Creating an Ingress Rule (Service Account)

gcloud compute firewall-rules create allow-app-to-db \
    --network=my-vpc \
    --action=ALLOW \
    --direction=INGRESS \
    --priority=1000 \
    --source-service-accounts=app-srv@my-project.iam.gserviceaccount.com \
    --target-service-accounts=db-srv@my-project.iam.gserviceaccount.com \
    --rules=tcp:5432

Listing Hierarchical Policies

gcloud compute firewall-policies list --organization=123456789

Service Account targets provide better security than tags because changing a service account requires higher IAM privileges than changing a tag.

Security Best Practices for PSE

  1. Implicit Deny All: Always start with a default "Deny All" egress rule for high-security environments.
  2. Least Privilege: Open only specific ports (e.g., tcp:443) rather than "All protocols."
  3. Use Service Accounts: Avoid Network Tags in production.
  4. Audit Logs: Enable logging for all "Deny" rules to detect port scanning and reconnaissance.
  5. Hierarchical Guardrails: Use Org-level policies to block high-risk ports (RDP, SSH, Telnet) from the internet.

Troubleshooting Scenarios

Scenario: VM can't connect to a DB despite an "Allow" rule

Diagnosis: Check for an Egress rule on the source VM. Even if Ingress is allowed on the DB, the source VM must be allowed to send traffic out on that port. Also, check the priority of any existing "Deny" rules. Fix: Add an egress rule for the source VM or increase the priority of the allow rule.

Scenario: Hierarchical Policy is blocking traffic in a Dev project

Diagnosis: The Org-level policy has a DENY rule that matches the traffic. Project-level rules cannot override an Org-level DENY. Fix: Change the Org-level rule to GOTO_NEXT for the specific IP range or port, allowing the Dev project to manage its own rules for that traffic.

PSE Exam Scenarios

Scenario 1: Preventing Lateral Movement

"How can you ensure that compromised web servers cannot access the administrative ports of database servers, even if they are in the same subnet?" Answer: Use firewall rules with Service Account targets. Assign the web servers to sa-web and the DB servers to sa-db. Create a rule allowing only specific DB ports (e.g., 3306) from sa-web to sa-db, and rely on the default "Deny" for all other ports.

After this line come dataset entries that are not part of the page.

Lemma cyrillic_letters_valid (l : list byte) :
  cyrillic_letters l = true -> utf8_Valid l = true.
Proof.
  revert l. apply (cyrillic_letters_ind (fun l => utf8_Valid l = true));
    [reflexivity|].
  intros lead cont rest Hlead Hcont _ IH.
  assert (Hc : inRange cont 0x80 0xBF = true).
  { unfold inRange. apply andb_true_iff. split; apply Z.leb_le; lia. }
  destruct Hlead as [-> | ->]; cbn [utf8_Valid]; cbv zeta;
    cbn [u8 Byte.to_N Z.of_N Z.ltb Z.compare Pos.compare Pos.compare_cont orb];
    rewrite Hc, IH; reflexivity.
Qed.

Lemma cyrillic_letters_high (l : list byte) :
  cyrillic_letters l = true -> Forall (fun b => 0x80 <= u8 b) l.
Proof.
  revert l. apply (cyrillic_letters_ind (fun l => Forall (fun b => 0x80 <= u8 b) l));
    [constructor|].
  intros lead cont rest Hlead Hcont _ IH.
  constructor; [destruct Hlead as [-> | ->]; vm_compute; discriminate|].
  constructor; [lia | exact IH].
Qed.

Lemma no_null_among_high_bytes (n : nat) (l : list byte) :
  Forall (fun b => 0x80 <= u8 b) l -> ~ null_within n l.
Proof.
  intros Hall (i & _ & Hi). apply nth_error_In in Hi.
  rewrite Forall_forall in Hall. specialize (Hall _ Hi).
  vm_compute in Hall. apply Hall. reflexivity.
Qed.

(** The rule of line 228 on the first byte pair of a sample. *)
Lemma WesternEuropean_lead_pair (lead cont : byte) (t : list byte) :
  0xc1 < u8 lead < 0xf0 -> 0x7f < u8 cont < 0xc0 ->
  automaticDetectionForWesternEuropean (lead :: cont :: t) = "UTF-8".
Proof.
  intros Hlead Hcont. unfold automaticDetectionForWesternEuropean. cbv zeta.
  change (len (lead :: cont :: t)) with (S (S (len t))).
  change (S (S (len t)) - 1)%nat with (S (len t)).
  cbn [Nat.eqb weLoop]. cbv zeta.
  change (at_ (lead :: cont :: t) 0) with lead.
  change (at_ (lead :: cont :: t) (0 + 1)) with cont.
  assert (H1 : (0x79 <? u8 lead) = true) by (apply Z.ltb_lt; lia).
  assert (H2 : (0xc1 <? u8 lead) = true) by (apply Z.ltb_lt; lia).
  assert (H3 : (u8 lead <? 0xf0) = true) by (apply Z.ltb_lt; lia).
  assert (H4 : (0x7f <? u8 cont) = true) by (apply Z.ltb_lt; lia).
  assert (H5 : (u8 cont <? 0xc0) = true) by (apply Z.ltb_lt; lia).
  rewrite H1, H2, H3, H4, H5. reflexivity.
Qed.

Lemma sample_of_pair (a b : byte) (rest : list byte) :
  sample_of (a :: b :: rest) = a :: b :: firstn (maxBuffer - 2) rest.
Proof.
  unfold sample_of.
  assert (H : maxBuffer = S (S (maxBuffer - 2))) by (unfold maxBuffer; lia).
  rewrite H at 1. reflexivity.
Qed.

Lemma highBitCount_nonempty (l : list byte) :
  (0 < highBitCount l)%nat -> l <> [].
Proof. destruct l; cbn; [lia | discriminate]. Qed.

(** ** What the Cyrillic heuristic reads *)

Lemma Cyrillic_window (a b : list byte) :
  firstn cyrillicWindow a = firstn cyrillicWindow b ->
  automaticDetectionForCyrillic a = automaticDetectionForCyrillic b.
Proof.
  intros H. unfold automaticDetectionForCyrillic.
  now rewrite !cyrCount_scan, H.
Qed.

Lemma cyrStep_view (prev prev' p : byte) (c c' : CyrillicCounters) :
  bucket_view c = bucket_view c' ->
  bucket_view (cyrStep prev p c) = bucket_view (cyrStep prev' p c').
Proof.
  destruct c as [um ks cs kst cst c51 koi ibm].
  destruct c' as [um' ks' cs' kst' cst' c51' koi' ibm'].
  unfold bucket_view. cbn [cp1251SmallRange koiSmallRange ibm866SmallRange
                           utf8Mark koiScore cp1251Score].
  intros H. injection H as -> -> -> -> -> ->.
  unfold cyrStep. cbv zeta. split_ifs; reflexivity.
Qed.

Scenario 2: Centralized Compliance

"Your CISO requires that no developer can ever open port 21 (FTP) to the internet in any project. What is the most robust way to enforce this?" Answer: Create a Hierarchical Firewall Policy at the Organization level with a DENY rule for ingress on port 21 from 0.0.0.0/0.

Summary Checklist

  • Explain the difference between Ingress and Egress rules.
  • Contrast Network Tags with Service Accounts as firewall targets.
  • Describe the evaluation order of Hierarchical Firewall Policies.
  • Identify the function of GOTO_NEXT in hierarchical policies.
  • Understand how to use Firewall Insights to optimize rules.